Migraine is a neurovascular disorder characterized by recurrent
unilateral headaches accompanied by
nausea,
vomiting,
photophobia and
phonophobia. Current theories suggest that the initiation of a
migraine attack involves a primary event in the central nervous system (CNS), probably involving a combination of genetic changes in
ion channels and environmental changes, which renders the individual more sensitive to environmental factors; this may, in turn, result in a wave of cortical spreading depression (CSD) when the attack is initiated. Genetically,
migraine is a complex familial disorder in which the severity and the susceptibility of individuals are most likely governed by several genes that vary between families. Early PET studies have suggested the involvement of a
migraine active region in the brainstem.
Migraine headache is associated with trigeminal nerve activation and
calcitonin gene-related peptide (CGRP) release from the trigeminovascular system. Administration of
triptans (5-HT(1B/1D) receptor agonists) causes the
headache to subside and the levels of CGRP to normalize. Moreover, administration of
CGRP receptor antagonists aborts the
headache.
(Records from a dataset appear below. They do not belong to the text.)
(** [any(isinstance(x, t) for t in ts)]: stops at the first hit. *)
Fixpoint any_isinstance (x : obj) (ts : list obj) : res bool :=
  match ts with
  | [] => Ok false
  | t :: ts' =>
      b <- isinstance x t ;;
      if b then Ok true else any_isinstance x ts'
  end.

(** [all(isinstance(t, type) for t in ts)] *)
Definition all_classes (ts : list obj) : bool := forallb is_class ts.

(** ** Truth value, equality and hashing *)

Definition is_empty_str (s : string) : bool :=
  match s with
  | EmptyString => true
  | _ => false
  end.

Definition is_nil {A} (l : list A) : bool :=
  match l with
  | [] => true
  | _ => false
  end.

Definition Q_is_zero (q : Q) : bool := Qeq_bool q 0%Q.

(** [bool(x)].  A MetaBool is true when its integer is 1, a MetaNone never;
    the other nodes inherit the test of the built-in they subclass. *)
Definition truthy_plain (x : obj) : bool :=
  match x with
  | PNone => false
  | PBool b => b
  | PInt z => negb (z =? 0)
  | PFloat q => negb (Q_is_zero q)
  | PStr s => negb (is_empty_str s)
  | PList l | PTuple l | PSet l => negb (is_nil l)
  | PDict l => negb (is_nil l)
  | _ => true
  end.

Definition truthy (x : obj) : bool :=
  match x with
  | PMeta MetaNone _ _ => false
  | PMeta MetaBool _ (PInt z) => z =? 1
  | PMeta _ _ v => truthy_plain v
  | _ => truthy_plain x
  end.

(** The number a bool, int or float stands for in a comparison. *)
Definition num_of (x : obj) : option Q :=
  match x with
  | PBool b => Some (if b then 1%Q else 0%Q)
  | PInt z => Some (inject_Z z)
  | PFloat q => Some q
  | _ => None
  end.

(** [strip] removes the container and scalar node wrappers below the top,
    keeping MetaBool and MetaNone nodes, whose [__eq__] is their own. *)
Fixpoint strip (x : obj) : obj :=
  match x with
  | PMeta MetaBool s v => PMeta MetaBool PNone v
  | PMeta MetaNone s v => PMeta MetaNone PNone PNone
  | PMeta _ _ v => strip v
  | PList l => PList (map strip l)
  | PTuple l => PTuple (map strip l)
  | PSet l => PSet (map strip l)
  | PDict l => PDict (map (fun kv => (strip (fst kv), strip (snd kv))) l)
  | _ => x
  end.

(** [x == y], the second operand already stripped.  Numbers compare by
    value across bool, int and float; sets and dicts compare as sets and
    maps; a MetaBool compares truth values with anything, a MetaNone equals
    None and MetaNone only. *)
Fixpoint eqv (x y : obj) {struct x} : bool :=
  match x, y with
  | PMeta MetaBool _ _, _ => Bool.eqb (truthy x) (truthy y)
  | _, PMeta MetaBool _ _ => Bool.eqb (truthy x) (truthy y)
  | PMeta MetaNone _ _, (PNone | PMeta MetaNone _ _) => true
  | PMeta MetaNone _ _, _ => false
  | PNone, PMeta MetaNone _ _ => true
  | PMeta _ _ v, _ => eqv v y
  | PNone, PNone => true
  | (PBool _ | PInt _ | PFloat _), (PBool _ | PInt _ | PFloat _) =>
      match num_of x, num_of y with
      | Some a, Some b => Qeq_bool a b
      | _, _ => false
      end
  | PStr a, PStr b => String.eqb a b
  | PList a, PList b =>
      (fix go (a b : list obj) {struct a} : bool :=
         match a, b with
         | [], [] => true
         | x :: a', y :: b' => eqv x y && go a' b'
         | _, _ => false
         end) a b
  | PTuple a, PTuple b =>
      (fix go (a b : list obj) {struct a} : bool :=
         match a, b with
         | [], [] => true
         | x :: a', y :: b' => eqv x y && go a' b'
         | _, _ => false
         end) a b
  | PSet a, PSet b =>
      (Nat.eqb (List.length a) (List.length b)) &&
      (fix go (a : list obj) : bool :=
         match a with
         | [] => true
         | x :: a' => existsb (eqv x) b && go a'
         end) a
  | PDict a, PDict b =>
      (Nat.eqb (List.length a) (List.length b)) &&
      (fix go (a : list (obj * obj)) : bool :=
         match a with
         | [] => true
         | (k, v) :: a' =>
             existsb (fun kv => eqv k (fst kv) && eqv v (snd kv)) b && go a'
         end) a
  | PEllipsis, PEllipsis => true
  | PType a, PType b => pytype_eqb a b
  | PAny, PAny => true
  | PUnion _ a, PUnion _ b =>
      (fix go (a : list obj) : bool :=
         match a with
         | [] => true
         | x :: a' => existsb (eqv x) b && go a'
         end) a &&
      (Nat.eqb (List.length a) (List.length b))
  | PGeneric o a, PGeneric o' b =>
      pytype_eqb o o' &&
      (fix go (a b : list obj) {struct a} : bool :=
         match a, b with
         | [], [] => true
         | x :: a', y :: b' => eqv x y && go a' b'
         | _, _ => false
         end) a b
  | PSchema s v c, PSchema s' v' c' =>
      eqv s s' && Bool.eqb v v' &&
      match c, c' with
      | SchemaValidatorCls, SchemaValidatorCls => true
      | NoOpValidatorCls, NoOpValidatorCls => true
      | _, _ => false
      end
  | _, _ => false
  end.

(** [x == y] *)
Definition py_eq (x y : obj) : bool := eqv x (strip y).

(** Can [hash(x)] be taken?  Lists, dicts and sets cannot; the container
    nodes and MetaNone define [__hash__] to return [to_native()] resp. None,
    which is no integer, so hashing them raises as well. *)
Fixpoint hashable (x : obj) : bool :=
  match x with
  | PList _ | PSet _ | PDict _ => false
  | PTuple l => forallb hashable l
  | PUnion _ a => forallb hashable a
  | PGeneric _ a => forallb hashable a
  | PMeta (MetaBool | MetaInt | MetaFloat | MetaStr) _ _ => true
  | PMeta _ _ _ => false
  | _ => true
  end.

(** ** Dicts and sets *)

Definition dict := list (obj * obj).

Fixpoint dict_get (k : obj) (d : dict) : option obj :=
  match d with
  | [] => None
  | (k', v) :: d' => if py_eq k' k then Some v else dict_get k d'
  end.

(** [d[k] = v]: an existing entry keeps its key and its place. *)
Fixpoint dict_set (k v : obj) (d : dict) : dict :=
  match d with
  | [] => [(k, v)]
  | (k', v') :: d' =>
      if py_eq k' k then (k', v) :: d' else (k', v') :: dict_set k v d'
  end.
Recent immunohistochemical and pharmacological results suggest that the trigeminal system has receptors for CGRP; further, 5-HT(1B/1D) receptors, which inhibit the action of CGRP in
pain transmission when activated, have been demonstrated. This offers an explanation for the treatment response. The present review provides an updated analysis of the basic mechanisms involved in the pathophysiology of
migraine and the various pharmacological approaches (including 5-HT(1B/1D) receptor agonists,
CGRP receptor antagonists and
glutamate receptor antagonists) that have shown efficacy for the acute treatment of this disorder.